*WHAT YOU SHOULD DO:* Report every line of the records below that includes the string "export".

*INFORMATION SUPPLIED:*

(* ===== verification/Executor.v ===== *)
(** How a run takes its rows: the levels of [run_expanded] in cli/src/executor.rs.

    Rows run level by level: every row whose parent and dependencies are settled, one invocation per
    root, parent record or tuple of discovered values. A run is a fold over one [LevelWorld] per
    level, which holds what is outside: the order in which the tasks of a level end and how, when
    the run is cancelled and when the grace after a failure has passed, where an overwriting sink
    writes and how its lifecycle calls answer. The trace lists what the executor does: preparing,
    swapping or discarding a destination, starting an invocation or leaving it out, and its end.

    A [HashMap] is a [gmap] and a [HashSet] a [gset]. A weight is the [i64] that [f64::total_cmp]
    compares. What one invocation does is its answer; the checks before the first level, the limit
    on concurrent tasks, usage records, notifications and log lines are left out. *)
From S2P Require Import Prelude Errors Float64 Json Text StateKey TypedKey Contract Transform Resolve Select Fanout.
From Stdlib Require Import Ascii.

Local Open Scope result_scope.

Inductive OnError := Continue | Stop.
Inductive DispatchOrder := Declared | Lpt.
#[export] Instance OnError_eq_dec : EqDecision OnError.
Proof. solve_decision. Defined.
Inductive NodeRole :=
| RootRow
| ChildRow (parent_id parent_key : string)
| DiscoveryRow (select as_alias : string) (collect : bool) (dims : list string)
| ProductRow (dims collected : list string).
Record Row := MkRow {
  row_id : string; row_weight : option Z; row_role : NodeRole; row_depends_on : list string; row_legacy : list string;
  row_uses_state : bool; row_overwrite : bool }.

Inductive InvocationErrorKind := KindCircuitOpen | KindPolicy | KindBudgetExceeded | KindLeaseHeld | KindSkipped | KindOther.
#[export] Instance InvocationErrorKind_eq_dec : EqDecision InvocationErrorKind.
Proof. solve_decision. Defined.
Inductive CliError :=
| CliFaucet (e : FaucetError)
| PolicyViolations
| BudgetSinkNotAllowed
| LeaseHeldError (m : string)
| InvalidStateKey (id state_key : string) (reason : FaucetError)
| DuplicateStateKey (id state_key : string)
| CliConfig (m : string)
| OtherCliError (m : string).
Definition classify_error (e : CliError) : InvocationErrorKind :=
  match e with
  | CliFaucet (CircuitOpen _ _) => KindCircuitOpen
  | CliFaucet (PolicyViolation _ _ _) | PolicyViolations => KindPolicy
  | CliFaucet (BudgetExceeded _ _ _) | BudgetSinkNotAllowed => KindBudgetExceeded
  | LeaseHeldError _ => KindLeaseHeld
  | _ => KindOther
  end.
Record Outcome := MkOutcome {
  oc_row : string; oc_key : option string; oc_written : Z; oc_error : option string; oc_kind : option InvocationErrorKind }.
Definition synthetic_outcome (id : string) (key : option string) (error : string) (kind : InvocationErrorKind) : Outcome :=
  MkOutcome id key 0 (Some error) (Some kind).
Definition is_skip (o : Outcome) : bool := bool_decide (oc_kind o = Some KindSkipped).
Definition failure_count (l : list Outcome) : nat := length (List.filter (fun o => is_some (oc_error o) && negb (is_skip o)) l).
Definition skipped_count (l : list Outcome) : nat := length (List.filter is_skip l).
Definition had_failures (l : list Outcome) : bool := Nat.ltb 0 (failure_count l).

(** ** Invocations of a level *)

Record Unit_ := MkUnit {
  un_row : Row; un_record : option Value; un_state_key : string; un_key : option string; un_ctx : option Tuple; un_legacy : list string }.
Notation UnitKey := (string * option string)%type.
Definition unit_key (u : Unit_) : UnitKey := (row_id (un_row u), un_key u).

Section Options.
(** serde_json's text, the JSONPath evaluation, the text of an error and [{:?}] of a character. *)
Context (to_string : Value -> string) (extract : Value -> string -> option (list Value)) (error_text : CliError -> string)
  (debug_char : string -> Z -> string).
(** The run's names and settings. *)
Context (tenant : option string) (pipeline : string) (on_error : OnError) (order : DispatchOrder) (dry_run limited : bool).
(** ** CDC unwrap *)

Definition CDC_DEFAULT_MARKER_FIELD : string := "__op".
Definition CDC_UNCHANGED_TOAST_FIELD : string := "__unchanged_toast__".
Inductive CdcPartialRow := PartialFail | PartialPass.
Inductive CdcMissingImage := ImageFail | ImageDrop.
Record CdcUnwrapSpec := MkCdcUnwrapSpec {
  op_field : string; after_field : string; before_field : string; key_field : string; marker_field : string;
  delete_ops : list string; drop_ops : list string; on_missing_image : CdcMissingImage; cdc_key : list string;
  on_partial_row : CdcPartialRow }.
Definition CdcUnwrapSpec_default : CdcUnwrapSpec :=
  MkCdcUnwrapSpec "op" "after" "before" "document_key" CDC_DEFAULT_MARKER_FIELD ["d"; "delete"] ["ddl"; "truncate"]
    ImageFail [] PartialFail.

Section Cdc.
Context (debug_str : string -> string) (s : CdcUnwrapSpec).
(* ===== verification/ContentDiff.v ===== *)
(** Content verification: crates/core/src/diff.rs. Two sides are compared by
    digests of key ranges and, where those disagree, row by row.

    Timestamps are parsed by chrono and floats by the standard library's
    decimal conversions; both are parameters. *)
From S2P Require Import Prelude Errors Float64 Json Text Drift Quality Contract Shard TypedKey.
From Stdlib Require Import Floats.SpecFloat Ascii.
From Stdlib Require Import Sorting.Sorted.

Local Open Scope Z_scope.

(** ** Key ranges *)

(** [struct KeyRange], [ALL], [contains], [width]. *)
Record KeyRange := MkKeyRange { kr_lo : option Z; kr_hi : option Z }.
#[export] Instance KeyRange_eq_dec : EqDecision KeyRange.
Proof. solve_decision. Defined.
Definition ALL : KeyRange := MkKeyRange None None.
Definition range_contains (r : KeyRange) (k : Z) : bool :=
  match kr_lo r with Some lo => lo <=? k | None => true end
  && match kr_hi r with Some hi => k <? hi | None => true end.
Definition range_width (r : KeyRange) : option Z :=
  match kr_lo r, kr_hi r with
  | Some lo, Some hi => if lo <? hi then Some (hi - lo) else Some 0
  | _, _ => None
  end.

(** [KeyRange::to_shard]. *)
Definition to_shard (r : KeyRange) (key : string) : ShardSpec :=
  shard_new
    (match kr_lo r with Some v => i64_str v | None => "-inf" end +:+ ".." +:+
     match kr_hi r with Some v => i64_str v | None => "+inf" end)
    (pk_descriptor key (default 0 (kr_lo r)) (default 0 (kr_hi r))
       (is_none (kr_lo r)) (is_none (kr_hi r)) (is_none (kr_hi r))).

*EXERCISE ANSWER:*
#[export] Instance OnError_eq_dec : EqDecision OnError.
#[export] Instance InvocationErrorKind_eq_dec : EqDecision InvocationErrorKind.
#[export] Instance KeyRange_eq_dec : EqDecision KeyRange.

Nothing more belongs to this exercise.